A new ad running in Colorado from Planned Parenthood Action Fund tears into GOP U.S. Senate candidate Cory Gardner's "alternative plan" for over-the-counter sales of oral contraceptives, meant to replace the Affordable Care Act's guarantee of no-cost access to birth control for insured women once Gardner's stated goal of "repealing Obamacare" is achieved. From PPAF's release:
Here’s what you should know about Gardner’s dangerous record on women’s health, and what his OTC proposal really does when paired with his other positions:
• Gardner has voted consistently — and unsuccessfully — to repeal the Affordable Care Act (ACA) and take away women’s full coverage for all birth control methods. This is important, because it’s thanks to the ACA that women are able to get coverage of the full range of FDA-approved birth control at no cost.
• By taking away the birth control benefit, Gardner would actually make women pay more. How much more? Up to $600 a year.
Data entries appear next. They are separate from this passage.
Lemma memory_scan_spec m p prefix start l :
  match prefix, start with Some a, Some b => bytes_leb a b = true | _, _ => True end ->
  memory_scan m p prefix start None = Ok l ->
  StronglySorted (fun a b => bytes_leb a b = true) l.*1 /\ NoDup l.*1 /\
  forall k x, (k, x) ∈ l <-> memory_view m p k = Some x /\ in_scan prefix start k = true.
Proof.
  intros Hps <-%Ok_inj. unfold memory_view.
  destruct (memory_data m !! p) as [map|]; cbn.
  2:{ split_and!; [constructor|constructor|]. intros k x. split; [by intros ?%not_elem_of_nil|]. by intros []. }
  destruct (bytes_entries_spec map) as (Hs & Hn & He).
  set (from := match start_bound prefix start with
               | Some s => filter (fun e => bytes_leb s e.1) (bytes_entries map)
               | None => bytes_entries map
               end).
  assert (StronglySorted (fun a b => bytes_leb a b = true) from.*1 /\ NoDup from.*1 /\
    forall k x, (k, x) ∈ from <-> map !! k = Some x /\
      match start_bound prefix start with Some s => bytes_leb s k = true | None => True end)
    as (Hfs & Hfn & Hfe).
  { unfold from. destruct (start_bound prefix start) as [s|]; [|naive_solver].
    split_and!; [by apply StronglySorted_fmap_filter|by apply NoDup_fmap_filter|].
    intros k x. rewrite list_elem_of_filter, He, Is_true_true. cbn. naive_solver. }
  destruct prefix as [pre|].
  - rewrite scan_items_prefix; [|done|].
    + split_and!; [by apply StronglySorted_fmap_filter|by apply NoDup_fmap_filter|].
      intros k x. rewrite list_elem_of_filter, Hfe, Is_true_true. unfold in_scan. cbn.
      destruct start as [s|]; cbn [start_bound].
      * rewrite Hps, andb_true_iff. naive_solver.
      * rewrite andb_true_r. split; [naive_solver|]. intros [Hk Hst]. split_and!; [done..|].
        apply starts_with_spec in Hst as [rest ->]. apply bytes_leb_prefix.
    + apply Forall_forall. intros [k x] [_ Hk]%Hfe. cbn [fst].
      destruct start as [s|]; cbn [start_bound] in Hk; [|done]. rewrite Hps in Hk.
      by eapply bytes_leb_trans.
  - rewrite scan_items_all. split_and!; [done..|]. intros k x. rewrite Hfe. unfold in_scan.
    destruct start as [s|]; cbn [start_bound]; naive_solver.
Qed.

#[export] Instance memory_backend_laws : BackendLaws InMemoryBackend.
Proof.
  refine {| backend_view := memory_view |}.
  - by intros d p k r <-%Ok_inj.
  - intros d p k x r d' [= <- <-] p' k'. apply memory_put_view.
  - intros d p k r d' [= <- <-] p' k'. apply (memory_delete_view d p k).
  - intros d ops r d' Hb p' k'. destruct (memory_batch_view ops d) as [Hok Hv].
    cbn in Hb. rewrite Hb in Hok, Hv. cbn in Hok, Hv. by subst r.
  - intros d p prefix start l. apply memory_scan_spec.
Defined.

(** ** Objects *)

Lemma decode_encoded_object {T} `{SerdeLaws T} (v : T) bytes :
  encode_object v = Ok bytes -> decode_object bytes = Ok v.
Proof.
  intros (payload & Hp & He)%result_bind_ok. unfold decode_object.
  apply encode_envelope_bytes in He as [Hlen ->].
  rewrite decode_envelope_of; [|repeat split; (done || (unfold GENERIC_SCHEMA_VERSION, u16_max; lia))|done].
  cbn [result_bind]. by apply flexbuffers_law.
Qed.

Lemma decode_encoded_entity {T} `{SerdeLaws T} (v : T) bytes :
  encode_entity v = Ok bytes -> decode_entity bytes = Ok v.
Proof. intros He%map_err_ok. by apply map_err_ok, decode_encoded_object. Qed.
• The nonpartisan research group PolitiFact rated Gardner’s claim that his proposal is “cheaper and easier for you” as “mostly false.”
• Gardner’s proposal ignores the fact that birth control is not “one size fits all”: many women don’t use the pill, and some of the most effective methods (like the IUD) need to be inserted by a trained health care provider.
• The American Congress of Obstetricians and Gynecologists issued a statement to make clear that Cory Gardner’s proposal is an unworkable choice between birth control access and affordability.
• American women saved $483 million over the past year alone thanks to the birth control benefit; Gardner wants to hand that bill right back to women.
While the issue of contraception has been well–some might say exhaustively–covered during this campaign, we'd say it's very important for someone on the Democratic side to knock back Gardner's "alternative" plan on the merits. It's one thing to explain how Gardner's long record of support for proposals that could ban certain forms of birth control makes his newfound zeal for over-the-counter birth control look like election year whitewash. But beyond that, there is the details of Gardner's proposal compared to the Affordable Care Act guarantee of zero-copay coverage for birth control.
And those details prove that Gardner's deal is in and of itself a bad deal. However one feels about the politics of Gardner's come-lately support for OTC birth control, or the focus on the issue by Democrats, that's a message Democrats do need to get out there.